→ **Try it**:
What you give back should be exactly the opening lines of the data, ending with the line that contains "assert (Hal' : power_of_two" and including it.

=== Begin Enclosure ===

Lemma aligned_alloc_spec f p A O al size :
  pool_ok f p A O -> (al = 0 \/ power_of_two al) -> 0 <= size ->
  increment_size p + SIZEOF_BLOCK + Z.max al (alignment p) - 1 + size < 2 ^ 32 ->
  let '(r, p', f') := pj_pool_aligned_alloc f p al size in
  match r with
  | Some ptr => allocated f f' p p' A O (if al =? 0 then alignment p else al) size ptr /\ (f' = f \/ crowded p (if al =? 0 then alignment p else al) size)
  | None => nothing_allocated f' p p' A O /\ out_of_memory f p (if al =? 0 then alignment p else al) size
  end.
Proof.
  intros Hok Hal Hs Hb. unfold pj_pool_aligned_alloc.
  assert (negb (al =? 0) && negb (PJ_IS_POWER_OF_TWO al) = false) as ->.
  { destruct Hal as [->|Hp]; [done|]. apply andb_false_iff. right.
    destruct Hp as (k & Hk & ->). unfold PJ_IS_POWER_OF_TWO.
    pose proof (Z.pow_pos_nonneg 2 k ltac:(lia) ltac:(lia)).
    rewrite land_low_bits, Z.mod_same by lia. by destruct (Z.ltb_spec 0 (2 ^ k)); [|lia]. }
  set (al' := if al =? 0 then alignment p else al).
  assert (Hal' : power_of_two al' /\ al' <= Z.max al (alignment p)).
  { unfold al'. destruct Hok as (? & ? & Hwf & _). pose proof (pw_align _ _ _ Hwf).
    destruct (Z.eqb_spec al 0); split; try lia; [done|]. by destruct Hal. }
  destruct Hal' as [Hal' Hmax].
  destruct (head (block_list p) ≫= _) as [[ptr b']|] eqn:Eb.
  - destruct (block_list p) as [|b bs] eqn:El; [done|].
    split; [by apply (take_from_block f p A O [] b bs al' size ptr b')|by left].
  - apply allocate_find_spec; try done. lia.
Qed.

Lemma pool_params f p A O : pool_ok f p A O -> 0 < alignment p /\ 0 <= increment_size p.
Proof.
  intros (? & ? & Hwf & _). destruct (pw_align _ _ _ Hwf) as (k & Hk & ->).
  split; [by apply Z.pow_pos_nonneg; lia|]. destruct (pw_inc _ _ _ Hwf); unfold SIZEOF_BLOCK in *; lia.
Qed.

(** C26 [pj_pool_alloc] returns an aligned, non-NULL address of [size] bytes
    inside the blocks the pool owns, which overlap no memory the pool has handed
    out before, and keeps the pool in order, and it asks the factory for memory
    only when none of the six blocks it looks at has the room; it returns NULL
    only when moreover the pool may not grow or the factory refuses the block
    that the request needs, and then nothing is lost.  The request is one for
    which the size of that block does not wrap. *)
Theorem pool_alloc_sound f p A O size :
  pool_ok f p A O -> 0 <= size ->
  increment_size p + SIZEOF_BLOCK + alignment p - 1 + size < 2 ^ 32 ->
  let '(r, p', f') := pj_pool_alloc f p size in
  match r with
  | Some ptr => allocated f f' p p' A O (alignment p) size ptr /\ (f' = f \/ crowded p (alignment p) size)
  | None => nothing_allocated f' p p' A O /\ out_of_memory f p (alignment p) size
  end.
Proof.
  intros Hok Hs Hb. destruct (pool_params _ _ _ _ Hok).
  apply (aligned_alloc_spec f p A O 0 size Hok); [by left|done|].
  rewrite Z.max_r by lia. done.
Qed.

(** [pj_pool_calloc] refuses a request of more bytes than an address can
    count, so the memory it returns always has room for [count] elements of
    [size] bytes. *)
Theorem pool_calloc_exact f p A O count size :
  pool_ok f p A O -> 0 <= count < 2 ^ 32 -> 0 <= size < 2 ^ 32 ->
  (2 ^ 32 <= count * size ->
     pj_pool_calloc f p count size = (None, p, pool_callback f UINT_MAX)) /\
  (increment_size p + SIZEOF_BLOCK + alignment p - 1 + count * size < 2 ^ 32 ->
     let '(r, p', f') := pj_pool_calloc f p count size in
     forall ptr, r = Some ptr -> allocated f f' p p' A O (alignment p) (count * size) ptr).
Proof.
  intros Hok Hc Hs. destruct (pool_params _ _ _ _ Hok) as [Hal Hinc]. unfold pj_pool_calloc.
  assert (Hg : negb (count =? 0) && (UINT_MAX / count <? size) = true <-> 2 ^ 32 <= count * size).
  { destruct (Z.eqb_spec count 0) as [->|]; simpl; [lia|]. rewrite Z.ltb_lt. unfold UINT_MAX.
    pose proof (Z.div_mod (2 ^ 32 - 1) count ltac:(lia)).
    pose proof (Z.mod_pos_bound (2 ^ 32 - 1) count ltac:(lia)). nia. }
  split.
  - intros Ho. apply Hg in Ho. by rewrite Ho.
  - intros Hb. destruct (_ && _); [destruct Hg as [Hg _]; specialize (Hg eq_refl); unfold SIZEOF_BLOCK in *; lia|].
    assert (Hu : u32 (size * count) = count * size)
      by (rewrite u32_small; unfold SIZEOF_BLOCK in *; nia).
    rewrite Hu. unfold pj_pool_alloc.
    pose proof (aligned_alloc_spec f p A O 0 (count * size) Hok (or_introl eq_refl)) as Hsp.
    specialize (Hsp ltac:(nia) ltac:(lia)).
    destruct (pj_pool_aligned_alloc f p 0 (count * size)) as [[r p'] f'].
    intros ptr ->. apply Hsp.
Qed.

(** ** Reset and destruction *)

Lemma free_blocks_live f bs O :
  Forall block_wf bs -> live f ≡ₚ map block_region bs ++ O ->
  live (free_blocks f bs) ≡ₚ O.
Proof.
  revert f O. induction bs as [|b bs IH]; intros f O Hwf Hl; [done|].
  apply Forall_cons in Hwf as [Hb Hwf]. simpl.
  apply block_free_live. destruct Hb as [? ? ? ?]. unfold SIZEOF_BLOCK in *.
  rewrite u32_small by lia. fold (block_region b).
  apply IH; [done|]. rewrite Hl. simpl. by rewrite Permutation_middle.
Qed.

Lemma reset_pool_spec f p A O :
  pool_ok f p A O -> exists b0 f',
    reset_pool f p = (set_capacity (set_blocks p [b0]) (end_ b0 - addr p), f') /\
    (exists b, last (block_list p) = Some b /\ b0 = set_cur b (buf b)) /\
    0 < end_ b0 - addr p < 2 ^ 32 /\
    pool_ok f' (set_capacity (set_blocks p [b0]) (end_ b0 - addr p)) [] O.
Proof.
  intros (bs & b0 & Hwf & HA & Hlive & Hap). pose proof Hwf as [Hb Hf Had HF Hali Hinc Hapo Hcap].
  unfold reset_pool. rewrite Hb, last_snoc, removelast_last.
  rewrite Hb in HF. apply Forall_app in HF as [HF HF0]. apply Forall_singleton in HF0 as [H1 H2 H3 H4].
  unfold SIZEOF_BLOCK, SIZEOF_POOL in *. rewrite u32_small by lia.
  assert (Hl' : live (free_blocks f bs) ≡ₚ (addr p, end_ b0 - addr p) :: O).
  { apply free_blocks_live; [done|]. rewrite Hlive. unfold owned. by rewrite <-app_assoc. }
  exists (set_cur b0 (buf b0)), (free_blocks f bs). split_and!; simpl; try done; try lia.
  - by exists b0.
  - exists [], (set_cur b0 (buf b0)). unfold owned. simpl. split_and!.
    + split; simpl; try done.
      * constructor; [|done]. split; simpl; unfold SIZEOF_BLOCK; lia.
      * rewrite u32_small; lia.
    + split; try done; [by intros ? ?%elem_of_nil..].
    + done.
    + rewrite Hl'. rewrite Hlive in Hap. unfold owned in Hap. rewrite <-app_assoc in Hap.
      apply all_apart_app in Hap as (_ & Hap & _). done.
Qed.

(** After [pj_pool_reset] the pool is the one block it was created with,
    empty, its capacity the size it was created with, and every other block is
    back at the factory. *)
Theorem pool_reset_initial f p A O bs b0 :
  pool_ok f p A O -> pool_wf p bs b0 -> exists p' f', pj_pool_reset f p = (p', f') /\
    pool_ok f' p' [] O /\ block_list p' = [set_cur b0 (buf b0)] /\
    capacity p' = end_ b0 - addr p /\
    pj_pool_get_used_size p' = SIZEOF_POOL + SIZEOF_BLOCK /\
    live f' ≡ₚ (addr p, end_ b0 - addr p) :: O.
Proof.
  intros Hok Hwf. destruct (reset_pool_spec f p A O Hok) as (b & f' & Hr & (b1 & Hl & ->) & Hcap & Hok').
  rewrite (pw_blocks _ _ _ Hwf), last_snoc in Hl. injection Hl as <-.
  unfold pj_pool_reset. rewrite Hr. eexists _, f'. split; [done|]. split_and!; try done.
  - unfold pj_pool_get_used_size. simpl. by rewrite Z.sub_diag.
  - destruct Hok' as (bs' & b' & Hwf' & _ & Hlive & _).
    pose proof (pw_blocks _ _ _ Hwf') as Hb'. simpl in Hb'.
    destruct bs' as [|? [|??]]; [|done..]. injection Hb' as <-. done.
Qed.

=== End Enclosure ===

→ **Reply**:
Lemma aligned_alloc_spec f p A O al size :
  pool_ok f p A O -> (al = 0 \/ power_of_two al) -> 0 <= size ->
  increment_size p + SIZEOF_BLOCK + Z.max al (alignment p) - 1 + size < 2 ^ 32 ->
  let '(r, p', f') := pj_pool_aligned_alloc f p al size in
  match r with
  | Some ptr => allocated f f' p p' A O (if al =? 0 then alignment p else al) size ptr /\ (f' = f \/ crowded p (if al =? 0 then alignment p else al) size)
  | None => nothing_allocated f' p p' A O /\ out_of_memory f p (if al =? 0 then alignment p else al) size
  end.
Proof.
  intros Hok Hal Hs Hb. unfold pj_pool_aligned_alloc.
  assert (negb (al =? 0) && negb (PJ_IS_POWER_OF_TWO al) = false) as ->.
  { destruct Hal as [->|Hp]; [done|]. apply andb_false_iff. right.
    destruct Hp as (k & Hk & ->). unfold PJ_IS_POWER_OF_TWO.
    pose proof (Z.pow_pos_nonneg 2 k ltac:(lia) ltac:(lia)).
    rewrite land_low_bits, Z.mod_same by lia. by destruct (Z.ltb_spec 0 (2 ^ k)); [|lia]. }
  set (al' := if al =? 0 then alignment p else al).
  assert (Hal' : power_of_two al' /\ al' <= Z.max al (alignment p)).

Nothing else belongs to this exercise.